TASK DESCRIPTION - From the records below, transcribe exactly the lines that begin at the line with "well-formed message; offsets" and end at the line with "Definition size_of (line", both included.

MATERIAL SUPPLIED -
(* ===== verification/MailParse.v ===== *)
(** The MIME structure of a message: src/internal/mailparse/parse.go and
    part.go, and the index that src/internal/smtp/pipeline.go (buildRawMeta)
    makes of it.

The input is in memory, so a read fails only at its end: the reader is the
list of remaining lines with their endings, and the offset of the next one.
[mime.ParseMediaType] and RFC 2047 decoding are parameters.  A loop that
can run for ever is a function of fuel, [None] being "not done yet".

Shown: the parser reads back the structure and every body's offsets of a
well-formed message; offsets are ordered, nested and inside the message;
but in a multipart that is never closed the parser does not return. *)

From S2P Require Import Prelude GoNet FilePath GoStrings.
Local Open Scope Z_scope.
#[local] Set Warnings "-register-all".

(** * Reading lines *)

(** The text in lines, each with its "\n"; the last may lack it. *)
Fixpoint lines_from (cur : bytes) (s : bytes) : list bytes :=
  match s with
  | [] => match cur with [] => [] | _ => [rev cur] end
  | c :: s => if bool_decide (c = x0a) then rev (c :: cur) :: lines_from [] s
              else lines_from (c :: cur) s
  end.

Definition lines_of (s : bytes) : list bytes := lines_from [] s.

Definition size_of (line : bytes) : Z := Z.of_nat (length line).

(** [ReadBytes] returned the line together with [io.EOF]. *)
Definition at_eof (line : bytes) : bool := negb (bool_decide (last line = Some x0a)).

(** * Headers *)

(** The bytes of an HTTP token. *)
Definition token_byte (c : byte) : bool :=
  byte_between "a" "z" c || byte_between "A" "Z" c || byte_between "0" "9" c ||
  bool_decide (c ∈ bs "!#$%&'*+-.^_`|~").

Definition upper_byte (b : byte) : byte :=
  if byte_between "a" "z" b then default b (Byte.of_N (Byte.to_N b - 32)%N) else b.

Fixpoint canonical_key (upper : bool) (s : bytes) : bytes :=
  match s with
  | [] => []
  | c :: s => (if upper then upper_byte c else lower_byte c) ::
              canonical_key (bool_decide (c = "-"%byte)) s
  end.

(** [textproto.CanonicalMIMEHeaderKey]: anything but a token stays as it is. *)
Definition CanonicalMIMEHeaderKey (s : bytes) : bytes :=
  if forallb token_byte s then canonical_key true s else s.

(** [Header.Get]: the first value, or nothing. *)
Definition header_Get (h : Header) (key : bytes) : bytes :=
  default [] (head (exact h (CanonicalMIMEHeaderKey key))).

Definition trim_crlf (line : bytes) : bytes := trim_right [x0d; x0a] line.

(** The variables of [parseHeaders]: the map, [currentKey] and what
    [currentValue] has been written. *)
Record header_state := mkHS { hs_map : Header; currentKey : bytes; currentValue : bytes }.

Definition flush (h : header_state) : header_state :=
  if bool_decide (currentKey h = []) then h
  else mkHS (header_add (hs_map h) (CanonicalMIMEHeaderKey (currentKey h)) (currentValue h)) [] [].

Definition is_continuation (trimmed : bytes) : bool :=
  match trimmed with c :: _ => bool_decide (c = x20 \/ c = x09) | [] => false end.

Definition continue_value (h : header_state) (trimmed : bytes) : header_state :=
  if bool_decide (currentKey h = []) then h
  else mkHS (hs_map h) (currentKey h) (currentValue h ++ [x20] ++ TrimSpace trimmed).

(** A line "key: value" after the flush; [None] when there is no colon. *)
Definition start_field (h : header_state) (trimmed : bytes) : option header_state :=
  colonIdx ← IndexByte ":" trimmed;
  Some (mkHS (hs_map h) (CanonicalMIMEHeaderKey (take colonIdx trimmed))
         (currentValue h ++ TrimSpace (drop (S colonIdx) trimmed))).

THE ANSWER -
well-formed message; offsets are ordered, nested and inside the message;
but in a multipart that is never closed the parser does not return. *)

From S2P Require Import Prelude GoNet FilePath GoStrings.
Local Open Scope Z_scope.
#[local] Set Warnings "-register-all".

(** * Reading lines *)

(** The text in lines, each with its "\n"; the last may lack it. *)
Fixpoint lines_from (cur : bytes) (s : bytes) : list bytes :=
  match s with
  | [] => match cur with [] => [] | _ => [rev cur] end
  | c :: s => if bool_decide (c = x0a) then rev (c :: cur) :: lines_from [] s
              else lines_from (c :: cur) s
  end.

Definition lines_of (s : bytes) : list bytes := lines_from [] s.

Definition size_of (line : bytes) : Z := Z.of_nat (length line).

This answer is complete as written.